- **Directions**:
Only one stretch of the records below is wanted: the lines from the one holding "(* ===== verification/Locality.v ===== *)" through the one holding "From Stdlib Require Import ZArith Lia.". Return it exactly, both ends included.

[Given data — start]

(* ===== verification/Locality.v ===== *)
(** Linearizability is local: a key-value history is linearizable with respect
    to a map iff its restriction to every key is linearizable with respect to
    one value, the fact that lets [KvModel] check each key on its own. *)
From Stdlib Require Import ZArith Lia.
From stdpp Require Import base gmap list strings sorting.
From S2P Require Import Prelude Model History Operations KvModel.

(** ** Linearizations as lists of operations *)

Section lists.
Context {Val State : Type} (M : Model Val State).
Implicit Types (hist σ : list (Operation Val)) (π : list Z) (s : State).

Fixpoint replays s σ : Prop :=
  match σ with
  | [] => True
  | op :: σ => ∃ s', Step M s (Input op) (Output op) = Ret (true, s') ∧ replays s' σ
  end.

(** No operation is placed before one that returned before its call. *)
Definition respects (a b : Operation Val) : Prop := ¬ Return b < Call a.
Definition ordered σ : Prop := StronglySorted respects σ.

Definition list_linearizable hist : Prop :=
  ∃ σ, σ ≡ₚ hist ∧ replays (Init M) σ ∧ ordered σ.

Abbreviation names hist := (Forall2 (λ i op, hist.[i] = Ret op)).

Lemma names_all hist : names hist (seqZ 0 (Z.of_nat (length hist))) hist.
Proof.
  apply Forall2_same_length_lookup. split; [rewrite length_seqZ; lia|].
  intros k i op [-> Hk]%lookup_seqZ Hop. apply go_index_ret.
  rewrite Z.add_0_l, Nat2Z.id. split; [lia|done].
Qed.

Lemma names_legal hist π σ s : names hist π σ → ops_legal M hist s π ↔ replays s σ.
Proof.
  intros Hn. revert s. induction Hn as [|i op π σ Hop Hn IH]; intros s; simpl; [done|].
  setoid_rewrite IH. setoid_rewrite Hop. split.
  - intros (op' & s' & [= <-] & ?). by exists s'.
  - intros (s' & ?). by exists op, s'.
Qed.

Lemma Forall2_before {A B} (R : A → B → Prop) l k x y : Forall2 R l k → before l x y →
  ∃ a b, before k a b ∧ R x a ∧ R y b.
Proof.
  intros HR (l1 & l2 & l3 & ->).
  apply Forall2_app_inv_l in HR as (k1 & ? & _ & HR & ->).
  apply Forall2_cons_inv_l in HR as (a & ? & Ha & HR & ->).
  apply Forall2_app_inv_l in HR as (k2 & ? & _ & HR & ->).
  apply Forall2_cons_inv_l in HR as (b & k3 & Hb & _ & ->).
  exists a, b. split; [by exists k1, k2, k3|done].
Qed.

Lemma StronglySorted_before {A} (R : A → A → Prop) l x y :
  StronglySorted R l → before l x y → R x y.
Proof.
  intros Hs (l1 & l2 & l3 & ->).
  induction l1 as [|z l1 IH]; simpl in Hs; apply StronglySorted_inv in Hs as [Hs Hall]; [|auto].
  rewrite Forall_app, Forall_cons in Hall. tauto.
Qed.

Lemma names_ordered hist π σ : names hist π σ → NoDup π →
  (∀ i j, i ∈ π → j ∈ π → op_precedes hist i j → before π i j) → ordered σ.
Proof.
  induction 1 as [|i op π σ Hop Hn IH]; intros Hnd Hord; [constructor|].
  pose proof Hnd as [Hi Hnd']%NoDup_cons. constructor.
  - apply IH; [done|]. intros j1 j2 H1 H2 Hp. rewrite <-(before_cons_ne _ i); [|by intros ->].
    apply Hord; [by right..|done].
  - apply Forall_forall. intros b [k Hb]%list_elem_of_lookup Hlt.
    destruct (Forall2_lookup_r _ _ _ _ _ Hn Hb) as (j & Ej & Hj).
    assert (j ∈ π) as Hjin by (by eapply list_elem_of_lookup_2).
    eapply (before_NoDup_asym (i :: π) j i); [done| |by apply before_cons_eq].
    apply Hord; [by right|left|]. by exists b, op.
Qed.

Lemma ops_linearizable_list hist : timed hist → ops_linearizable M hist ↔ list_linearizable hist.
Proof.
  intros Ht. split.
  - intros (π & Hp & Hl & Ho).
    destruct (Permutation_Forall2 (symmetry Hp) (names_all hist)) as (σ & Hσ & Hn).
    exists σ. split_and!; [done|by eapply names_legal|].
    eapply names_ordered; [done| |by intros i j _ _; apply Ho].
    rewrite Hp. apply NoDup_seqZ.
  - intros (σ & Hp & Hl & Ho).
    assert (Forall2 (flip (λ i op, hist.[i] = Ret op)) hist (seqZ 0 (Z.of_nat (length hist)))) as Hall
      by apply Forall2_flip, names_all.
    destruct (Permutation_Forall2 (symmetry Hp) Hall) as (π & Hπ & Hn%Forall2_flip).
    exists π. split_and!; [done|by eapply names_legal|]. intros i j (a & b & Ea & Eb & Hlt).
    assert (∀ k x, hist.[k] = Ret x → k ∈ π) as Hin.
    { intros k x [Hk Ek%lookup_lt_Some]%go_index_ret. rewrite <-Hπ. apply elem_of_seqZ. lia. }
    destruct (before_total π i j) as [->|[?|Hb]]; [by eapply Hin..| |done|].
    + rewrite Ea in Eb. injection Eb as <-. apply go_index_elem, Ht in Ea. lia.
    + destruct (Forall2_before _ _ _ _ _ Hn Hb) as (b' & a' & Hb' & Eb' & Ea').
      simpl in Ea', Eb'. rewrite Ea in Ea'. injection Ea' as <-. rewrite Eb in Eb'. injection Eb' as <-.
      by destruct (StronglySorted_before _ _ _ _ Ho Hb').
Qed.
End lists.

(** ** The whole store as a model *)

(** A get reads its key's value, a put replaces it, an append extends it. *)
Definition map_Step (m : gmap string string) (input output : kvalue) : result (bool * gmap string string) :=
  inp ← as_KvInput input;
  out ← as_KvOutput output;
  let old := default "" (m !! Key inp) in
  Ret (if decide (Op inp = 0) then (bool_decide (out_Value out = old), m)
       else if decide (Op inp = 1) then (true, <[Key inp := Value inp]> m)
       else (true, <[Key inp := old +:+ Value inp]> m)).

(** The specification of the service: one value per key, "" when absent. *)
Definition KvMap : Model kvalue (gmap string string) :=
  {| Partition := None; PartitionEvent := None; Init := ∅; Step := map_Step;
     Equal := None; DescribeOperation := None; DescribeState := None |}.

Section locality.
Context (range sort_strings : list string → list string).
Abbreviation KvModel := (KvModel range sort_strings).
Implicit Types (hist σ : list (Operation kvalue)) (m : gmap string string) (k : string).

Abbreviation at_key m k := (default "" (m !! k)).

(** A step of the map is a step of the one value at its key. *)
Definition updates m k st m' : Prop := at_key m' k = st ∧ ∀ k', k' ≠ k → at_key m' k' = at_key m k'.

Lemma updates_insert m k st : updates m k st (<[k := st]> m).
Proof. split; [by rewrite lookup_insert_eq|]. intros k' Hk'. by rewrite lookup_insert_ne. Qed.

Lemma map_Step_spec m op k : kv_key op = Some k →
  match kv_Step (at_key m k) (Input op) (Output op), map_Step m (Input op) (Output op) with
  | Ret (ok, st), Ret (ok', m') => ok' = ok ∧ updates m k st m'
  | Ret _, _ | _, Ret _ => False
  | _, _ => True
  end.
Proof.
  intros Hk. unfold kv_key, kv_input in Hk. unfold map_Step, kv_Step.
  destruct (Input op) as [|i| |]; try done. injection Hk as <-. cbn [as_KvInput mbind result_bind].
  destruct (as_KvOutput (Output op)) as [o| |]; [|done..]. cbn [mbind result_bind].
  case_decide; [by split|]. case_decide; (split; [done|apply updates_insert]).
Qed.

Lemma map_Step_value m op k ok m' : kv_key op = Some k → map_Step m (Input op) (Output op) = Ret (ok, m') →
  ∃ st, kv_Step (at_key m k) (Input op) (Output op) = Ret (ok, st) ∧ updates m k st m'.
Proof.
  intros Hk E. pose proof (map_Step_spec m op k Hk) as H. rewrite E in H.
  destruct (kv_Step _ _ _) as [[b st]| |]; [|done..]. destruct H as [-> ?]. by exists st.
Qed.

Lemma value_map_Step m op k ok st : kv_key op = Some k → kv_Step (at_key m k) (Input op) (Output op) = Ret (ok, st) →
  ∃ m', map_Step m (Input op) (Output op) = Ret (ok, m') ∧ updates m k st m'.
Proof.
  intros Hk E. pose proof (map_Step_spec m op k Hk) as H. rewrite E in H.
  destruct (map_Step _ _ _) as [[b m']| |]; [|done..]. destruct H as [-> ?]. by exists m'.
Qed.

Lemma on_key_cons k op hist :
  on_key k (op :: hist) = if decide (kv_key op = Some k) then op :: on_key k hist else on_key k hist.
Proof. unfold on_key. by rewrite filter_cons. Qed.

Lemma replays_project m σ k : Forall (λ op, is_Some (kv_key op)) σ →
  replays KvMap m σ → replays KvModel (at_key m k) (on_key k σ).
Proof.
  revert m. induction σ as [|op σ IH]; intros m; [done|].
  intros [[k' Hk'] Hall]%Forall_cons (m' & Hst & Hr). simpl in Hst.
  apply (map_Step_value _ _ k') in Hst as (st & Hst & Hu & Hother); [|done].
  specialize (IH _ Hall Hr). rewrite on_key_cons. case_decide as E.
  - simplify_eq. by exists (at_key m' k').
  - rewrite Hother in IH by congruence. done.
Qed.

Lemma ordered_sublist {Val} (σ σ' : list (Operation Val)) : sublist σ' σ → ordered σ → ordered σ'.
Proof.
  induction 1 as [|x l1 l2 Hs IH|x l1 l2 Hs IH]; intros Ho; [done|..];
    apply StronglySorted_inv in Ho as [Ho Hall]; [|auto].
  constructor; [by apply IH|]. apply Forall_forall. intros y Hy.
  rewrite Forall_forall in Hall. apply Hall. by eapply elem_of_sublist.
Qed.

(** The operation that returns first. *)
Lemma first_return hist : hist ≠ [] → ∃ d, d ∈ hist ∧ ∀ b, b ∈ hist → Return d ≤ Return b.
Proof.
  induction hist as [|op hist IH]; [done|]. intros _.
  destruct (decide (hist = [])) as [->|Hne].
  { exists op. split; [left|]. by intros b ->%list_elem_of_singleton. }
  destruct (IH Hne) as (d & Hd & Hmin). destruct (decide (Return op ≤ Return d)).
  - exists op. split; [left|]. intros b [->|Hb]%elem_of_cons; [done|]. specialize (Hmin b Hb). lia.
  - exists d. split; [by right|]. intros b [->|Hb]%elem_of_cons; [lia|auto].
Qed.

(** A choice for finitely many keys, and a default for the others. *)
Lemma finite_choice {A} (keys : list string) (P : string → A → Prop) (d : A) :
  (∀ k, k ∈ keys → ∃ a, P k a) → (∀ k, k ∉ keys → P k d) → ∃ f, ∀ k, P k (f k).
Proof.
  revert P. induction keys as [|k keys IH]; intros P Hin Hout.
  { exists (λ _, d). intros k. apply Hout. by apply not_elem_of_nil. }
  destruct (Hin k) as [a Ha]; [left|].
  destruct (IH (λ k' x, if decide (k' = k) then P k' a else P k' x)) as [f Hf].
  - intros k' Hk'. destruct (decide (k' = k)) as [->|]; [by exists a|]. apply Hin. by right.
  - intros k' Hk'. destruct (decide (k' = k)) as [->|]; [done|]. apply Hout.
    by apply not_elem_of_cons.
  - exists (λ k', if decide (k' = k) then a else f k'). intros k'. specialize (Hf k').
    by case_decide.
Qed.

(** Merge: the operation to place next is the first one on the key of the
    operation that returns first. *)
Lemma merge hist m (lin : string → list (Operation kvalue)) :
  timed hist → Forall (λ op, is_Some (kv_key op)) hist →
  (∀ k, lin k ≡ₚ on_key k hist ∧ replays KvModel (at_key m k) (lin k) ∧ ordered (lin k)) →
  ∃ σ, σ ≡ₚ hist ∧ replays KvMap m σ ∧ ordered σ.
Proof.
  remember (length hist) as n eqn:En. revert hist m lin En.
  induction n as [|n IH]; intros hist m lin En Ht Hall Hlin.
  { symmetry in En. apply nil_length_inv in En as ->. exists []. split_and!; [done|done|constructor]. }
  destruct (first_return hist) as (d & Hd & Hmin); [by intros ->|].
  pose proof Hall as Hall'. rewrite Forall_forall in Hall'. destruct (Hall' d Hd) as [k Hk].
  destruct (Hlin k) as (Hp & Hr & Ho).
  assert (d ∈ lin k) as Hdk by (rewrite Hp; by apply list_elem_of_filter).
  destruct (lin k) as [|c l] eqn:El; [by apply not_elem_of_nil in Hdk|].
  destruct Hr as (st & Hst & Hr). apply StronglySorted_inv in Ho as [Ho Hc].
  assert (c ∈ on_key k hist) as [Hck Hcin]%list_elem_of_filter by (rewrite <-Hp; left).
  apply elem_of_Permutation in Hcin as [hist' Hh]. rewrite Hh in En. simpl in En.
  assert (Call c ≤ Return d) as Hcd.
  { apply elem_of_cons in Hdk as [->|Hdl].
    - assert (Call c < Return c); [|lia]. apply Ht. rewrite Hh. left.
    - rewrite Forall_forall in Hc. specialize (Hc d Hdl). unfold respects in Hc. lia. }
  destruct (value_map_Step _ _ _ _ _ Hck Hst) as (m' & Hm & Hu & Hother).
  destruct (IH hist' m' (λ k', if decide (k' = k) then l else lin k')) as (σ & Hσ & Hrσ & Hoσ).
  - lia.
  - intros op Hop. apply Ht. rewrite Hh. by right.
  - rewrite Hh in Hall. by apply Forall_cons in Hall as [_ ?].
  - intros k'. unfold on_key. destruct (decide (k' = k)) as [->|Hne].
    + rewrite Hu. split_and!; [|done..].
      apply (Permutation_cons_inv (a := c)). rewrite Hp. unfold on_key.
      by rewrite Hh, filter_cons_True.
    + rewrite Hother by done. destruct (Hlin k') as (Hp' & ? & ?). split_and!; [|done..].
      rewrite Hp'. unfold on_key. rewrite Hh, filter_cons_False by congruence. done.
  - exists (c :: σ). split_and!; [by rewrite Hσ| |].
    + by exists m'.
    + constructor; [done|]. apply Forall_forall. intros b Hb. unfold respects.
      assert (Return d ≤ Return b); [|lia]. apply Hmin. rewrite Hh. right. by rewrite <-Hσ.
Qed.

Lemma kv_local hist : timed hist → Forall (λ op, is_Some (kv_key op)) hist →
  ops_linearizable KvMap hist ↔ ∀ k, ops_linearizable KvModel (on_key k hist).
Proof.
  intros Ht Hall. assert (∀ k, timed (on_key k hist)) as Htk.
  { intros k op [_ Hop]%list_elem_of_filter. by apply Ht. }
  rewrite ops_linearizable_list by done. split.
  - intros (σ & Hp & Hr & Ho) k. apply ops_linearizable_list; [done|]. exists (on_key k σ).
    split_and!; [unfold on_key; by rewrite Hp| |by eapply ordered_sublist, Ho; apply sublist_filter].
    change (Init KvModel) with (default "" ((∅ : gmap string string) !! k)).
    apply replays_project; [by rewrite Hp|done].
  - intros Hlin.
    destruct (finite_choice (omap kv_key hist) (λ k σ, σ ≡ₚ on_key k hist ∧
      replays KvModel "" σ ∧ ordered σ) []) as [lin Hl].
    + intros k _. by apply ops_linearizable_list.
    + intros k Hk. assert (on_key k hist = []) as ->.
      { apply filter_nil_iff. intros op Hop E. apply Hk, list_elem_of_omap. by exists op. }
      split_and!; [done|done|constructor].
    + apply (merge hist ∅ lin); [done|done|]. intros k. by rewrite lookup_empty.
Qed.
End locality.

[Given data — finish]
[Given data — start]

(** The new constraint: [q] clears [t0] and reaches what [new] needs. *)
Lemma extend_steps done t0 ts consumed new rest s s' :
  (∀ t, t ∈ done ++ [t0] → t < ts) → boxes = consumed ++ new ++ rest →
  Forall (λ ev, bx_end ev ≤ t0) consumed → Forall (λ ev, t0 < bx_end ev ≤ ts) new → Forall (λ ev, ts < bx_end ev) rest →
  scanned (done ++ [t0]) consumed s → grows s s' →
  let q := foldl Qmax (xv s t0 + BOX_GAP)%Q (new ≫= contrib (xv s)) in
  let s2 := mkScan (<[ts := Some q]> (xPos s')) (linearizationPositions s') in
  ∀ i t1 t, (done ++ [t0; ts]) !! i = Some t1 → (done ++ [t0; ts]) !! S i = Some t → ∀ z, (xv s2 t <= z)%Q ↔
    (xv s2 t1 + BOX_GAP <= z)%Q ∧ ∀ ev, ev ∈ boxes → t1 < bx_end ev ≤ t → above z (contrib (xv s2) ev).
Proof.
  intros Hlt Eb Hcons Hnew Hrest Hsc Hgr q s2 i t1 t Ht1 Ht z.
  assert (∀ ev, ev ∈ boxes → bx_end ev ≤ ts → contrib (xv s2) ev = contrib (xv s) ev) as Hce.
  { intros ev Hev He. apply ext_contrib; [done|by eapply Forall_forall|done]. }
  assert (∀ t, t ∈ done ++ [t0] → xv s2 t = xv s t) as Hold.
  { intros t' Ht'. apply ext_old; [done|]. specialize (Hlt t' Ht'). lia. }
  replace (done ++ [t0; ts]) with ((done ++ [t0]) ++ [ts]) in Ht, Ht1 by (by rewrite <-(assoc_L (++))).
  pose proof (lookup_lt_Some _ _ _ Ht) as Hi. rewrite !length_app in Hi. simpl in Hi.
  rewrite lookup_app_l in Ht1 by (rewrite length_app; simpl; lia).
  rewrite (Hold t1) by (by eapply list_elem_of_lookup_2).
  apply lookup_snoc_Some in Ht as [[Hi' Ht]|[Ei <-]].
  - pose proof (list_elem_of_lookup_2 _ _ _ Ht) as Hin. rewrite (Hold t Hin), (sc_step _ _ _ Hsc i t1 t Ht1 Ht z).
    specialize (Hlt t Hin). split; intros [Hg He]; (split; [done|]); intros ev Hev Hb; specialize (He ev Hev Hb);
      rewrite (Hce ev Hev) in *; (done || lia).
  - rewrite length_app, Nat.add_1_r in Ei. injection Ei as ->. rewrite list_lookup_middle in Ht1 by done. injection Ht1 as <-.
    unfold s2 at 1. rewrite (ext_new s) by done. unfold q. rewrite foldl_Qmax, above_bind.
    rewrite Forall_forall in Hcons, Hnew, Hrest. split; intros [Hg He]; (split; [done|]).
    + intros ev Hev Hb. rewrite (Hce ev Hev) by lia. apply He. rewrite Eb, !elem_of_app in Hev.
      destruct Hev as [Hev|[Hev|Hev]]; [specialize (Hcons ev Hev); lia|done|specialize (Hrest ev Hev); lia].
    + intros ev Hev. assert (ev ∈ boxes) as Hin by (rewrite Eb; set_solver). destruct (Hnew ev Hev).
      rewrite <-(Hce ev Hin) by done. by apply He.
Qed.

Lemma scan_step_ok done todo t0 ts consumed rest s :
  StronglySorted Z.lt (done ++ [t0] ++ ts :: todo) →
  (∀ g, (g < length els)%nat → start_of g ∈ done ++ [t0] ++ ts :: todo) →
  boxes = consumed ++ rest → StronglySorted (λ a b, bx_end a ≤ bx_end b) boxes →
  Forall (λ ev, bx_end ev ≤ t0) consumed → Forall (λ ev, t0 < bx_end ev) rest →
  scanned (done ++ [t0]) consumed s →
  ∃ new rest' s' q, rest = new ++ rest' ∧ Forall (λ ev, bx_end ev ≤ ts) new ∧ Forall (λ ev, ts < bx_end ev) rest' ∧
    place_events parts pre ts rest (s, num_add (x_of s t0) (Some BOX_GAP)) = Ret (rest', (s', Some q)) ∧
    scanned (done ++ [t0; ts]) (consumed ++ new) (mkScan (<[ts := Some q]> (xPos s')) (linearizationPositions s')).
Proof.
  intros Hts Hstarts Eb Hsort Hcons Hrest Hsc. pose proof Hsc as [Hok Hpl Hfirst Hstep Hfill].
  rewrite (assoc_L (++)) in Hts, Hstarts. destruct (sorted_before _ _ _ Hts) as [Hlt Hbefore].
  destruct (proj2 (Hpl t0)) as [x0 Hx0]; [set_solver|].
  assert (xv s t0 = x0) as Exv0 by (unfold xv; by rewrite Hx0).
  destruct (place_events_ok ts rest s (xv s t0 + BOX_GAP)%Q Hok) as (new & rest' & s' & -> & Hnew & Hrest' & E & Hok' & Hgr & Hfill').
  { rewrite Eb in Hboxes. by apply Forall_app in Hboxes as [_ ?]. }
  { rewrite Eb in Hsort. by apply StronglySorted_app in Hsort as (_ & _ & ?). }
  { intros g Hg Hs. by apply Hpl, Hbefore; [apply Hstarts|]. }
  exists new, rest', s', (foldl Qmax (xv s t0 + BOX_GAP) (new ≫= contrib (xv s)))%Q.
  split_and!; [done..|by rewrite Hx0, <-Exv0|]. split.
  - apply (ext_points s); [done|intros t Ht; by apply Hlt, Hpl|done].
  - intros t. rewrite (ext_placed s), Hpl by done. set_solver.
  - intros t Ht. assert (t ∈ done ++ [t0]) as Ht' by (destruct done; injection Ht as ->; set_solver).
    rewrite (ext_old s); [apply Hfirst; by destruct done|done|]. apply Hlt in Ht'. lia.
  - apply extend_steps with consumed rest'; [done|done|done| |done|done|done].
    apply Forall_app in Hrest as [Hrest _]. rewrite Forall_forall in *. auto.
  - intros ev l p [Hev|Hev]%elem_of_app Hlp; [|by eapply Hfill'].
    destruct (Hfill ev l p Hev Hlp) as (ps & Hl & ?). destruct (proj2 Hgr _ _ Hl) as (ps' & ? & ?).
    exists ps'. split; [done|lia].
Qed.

[Given data — finish]
[Given data — start]

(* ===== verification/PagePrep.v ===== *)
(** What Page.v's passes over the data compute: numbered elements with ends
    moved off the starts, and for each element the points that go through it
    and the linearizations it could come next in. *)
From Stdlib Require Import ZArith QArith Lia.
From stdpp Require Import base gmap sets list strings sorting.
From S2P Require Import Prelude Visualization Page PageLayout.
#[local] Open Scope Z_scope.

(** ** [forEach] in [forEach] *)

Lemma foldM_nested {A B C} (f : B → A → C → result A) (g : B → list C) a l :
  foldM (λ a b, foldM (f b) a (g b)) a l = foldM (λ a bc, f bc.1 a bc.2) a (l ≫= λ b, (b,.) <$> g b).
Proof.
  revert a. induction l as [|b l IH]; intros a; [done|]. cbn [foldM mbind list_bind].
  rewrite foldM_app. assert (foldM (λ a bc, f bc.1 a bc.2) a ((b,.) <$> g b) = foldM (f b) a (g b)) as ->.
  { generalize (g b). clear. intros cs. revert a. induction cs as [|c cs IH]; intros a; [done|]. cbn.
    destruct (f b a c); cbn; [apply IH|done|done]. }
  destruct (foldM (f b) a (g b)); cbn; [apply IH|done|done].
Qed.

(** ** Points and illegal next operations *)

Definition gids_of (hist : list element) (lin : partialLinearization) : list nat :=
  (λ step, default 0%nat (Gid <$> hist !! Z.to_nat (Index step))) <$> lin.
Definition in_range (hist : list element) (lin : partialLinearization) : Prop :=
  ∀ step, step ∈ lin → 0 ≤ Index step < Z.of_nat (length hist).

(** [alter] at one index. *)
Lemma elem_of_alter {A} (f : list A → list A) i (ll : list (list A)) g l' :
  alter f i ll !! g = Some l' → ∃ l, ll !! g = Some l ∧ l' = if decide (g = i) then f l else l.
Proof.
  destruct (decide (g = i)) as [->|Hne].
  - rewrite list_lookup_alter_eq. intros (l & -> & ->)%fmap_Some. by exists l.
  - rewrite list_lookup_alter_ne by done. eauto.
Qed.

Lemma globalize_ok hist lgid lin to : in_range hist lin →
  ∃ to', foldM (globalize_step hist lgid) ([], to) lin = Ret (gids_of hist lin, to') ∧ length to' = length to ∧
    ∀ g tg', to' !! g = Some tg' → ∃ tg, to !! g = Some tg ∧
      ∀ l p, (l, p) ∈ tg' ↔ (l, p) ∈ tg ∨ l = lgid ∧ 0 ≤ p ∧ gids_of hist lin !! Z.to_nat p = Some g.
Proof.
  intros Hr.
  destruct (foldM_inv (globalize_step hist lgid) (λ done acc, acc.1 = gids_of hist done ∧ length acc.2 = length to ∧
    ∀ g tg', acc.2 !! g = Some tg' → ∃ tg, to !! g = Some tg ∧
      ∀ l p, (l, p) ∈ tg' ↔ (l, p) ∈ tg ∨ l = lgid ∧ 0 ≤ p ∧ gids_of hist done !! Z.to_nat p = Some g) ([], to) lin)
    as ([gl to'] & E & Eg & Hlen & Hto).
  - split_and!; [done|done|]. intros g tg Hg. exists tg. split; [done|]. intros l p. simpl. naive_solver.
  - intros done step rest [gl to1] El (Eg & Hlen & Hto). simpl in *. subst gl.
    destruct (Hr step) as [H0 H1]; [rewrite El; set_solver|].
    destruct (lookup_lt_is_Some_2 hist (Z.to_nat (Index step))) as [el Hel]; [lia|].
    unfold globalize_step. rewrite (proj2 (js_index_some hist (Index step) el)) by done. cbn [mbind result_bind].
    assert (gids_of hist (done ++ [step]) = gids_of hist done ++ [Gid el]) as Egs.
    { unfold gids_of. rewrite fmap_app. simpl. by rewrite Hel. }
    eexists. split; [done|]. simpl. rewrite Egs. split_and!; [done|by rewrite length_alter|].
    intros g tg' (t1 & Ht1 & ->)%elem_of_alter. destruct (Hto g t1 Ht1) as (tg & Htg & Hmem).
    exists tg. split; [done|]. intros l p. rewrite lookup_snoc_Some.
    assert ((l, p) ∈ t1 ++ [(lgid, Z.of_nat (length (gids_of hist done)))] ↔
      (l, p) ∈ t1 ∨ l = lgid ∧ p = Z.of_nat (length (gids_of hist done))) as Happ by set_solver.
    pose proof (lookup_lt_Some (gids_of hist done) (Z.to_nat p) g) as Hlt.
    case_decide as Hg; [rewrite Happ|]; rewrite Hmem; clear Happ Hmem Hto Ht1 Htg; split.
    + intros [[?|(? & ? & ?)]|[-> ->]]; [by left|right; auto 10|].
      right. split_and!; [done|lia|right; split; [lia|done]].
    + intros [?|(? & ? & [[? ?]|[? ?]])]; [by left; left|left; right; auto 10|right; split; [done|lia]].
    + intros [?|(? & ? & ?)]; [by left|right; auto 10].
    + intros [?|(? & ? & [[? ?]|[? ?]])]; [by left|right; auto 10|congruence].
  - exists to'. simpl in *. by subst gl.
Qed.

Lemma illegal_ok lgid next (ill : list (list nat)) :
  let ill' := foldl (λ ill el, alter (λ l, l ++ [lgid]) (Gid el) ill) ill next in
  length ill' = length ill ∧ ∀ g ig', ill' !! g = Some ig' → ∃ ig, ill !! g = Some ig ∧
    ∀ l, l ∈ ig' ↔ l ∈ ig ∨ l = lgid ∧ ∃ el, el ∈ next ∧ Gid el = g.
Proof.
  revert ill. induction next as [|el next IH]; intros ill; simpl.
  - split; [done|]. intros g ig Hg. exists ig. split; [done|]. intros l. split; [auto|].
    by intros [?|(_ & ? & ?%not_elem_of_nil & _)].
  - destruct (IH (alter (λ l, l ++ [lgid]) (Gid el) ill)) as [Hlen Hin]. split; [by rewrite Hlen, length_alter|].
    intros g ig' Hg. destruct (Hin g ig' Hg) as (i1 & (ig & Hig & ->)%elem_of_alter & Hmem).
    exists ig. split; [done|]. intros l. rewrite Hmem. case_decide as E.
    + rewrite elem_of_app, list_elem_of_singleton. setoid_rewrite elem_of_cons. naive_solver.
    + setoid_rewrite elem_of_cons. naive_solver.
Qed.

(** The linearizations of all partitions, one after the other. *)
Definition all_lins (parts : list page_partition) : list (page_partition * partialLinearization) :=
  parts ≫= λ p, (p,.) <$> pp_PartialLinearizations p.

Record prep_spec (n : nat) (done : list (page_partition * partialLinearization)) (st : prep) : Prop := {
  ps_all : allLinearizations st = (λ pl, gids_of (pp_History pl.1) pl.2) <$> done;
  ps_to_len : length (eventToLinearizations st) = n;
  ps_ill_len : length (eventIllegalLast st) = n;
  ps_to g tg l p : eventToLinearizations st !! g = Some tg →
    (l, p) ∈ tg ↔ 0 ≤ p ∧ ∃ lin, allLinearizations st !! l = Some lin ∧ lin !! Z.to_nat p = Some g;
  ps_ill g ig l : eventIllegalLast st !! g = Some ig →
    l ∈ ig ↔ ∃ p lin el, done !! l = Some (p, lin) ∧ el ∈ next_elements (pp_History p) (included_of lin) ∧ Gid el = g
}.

[Given data — finish]

- **Written solution**:
(* ===== verification/Locality.v ===== *)
(** Linearizability is local: a key-value history is linearizable with respect
    to a map iff its restriction to every key is linearizable with respect to
    one value, the fact that lets [KvModel] check each key on its own. *)
From Stdlib Require Import ZArith Lia.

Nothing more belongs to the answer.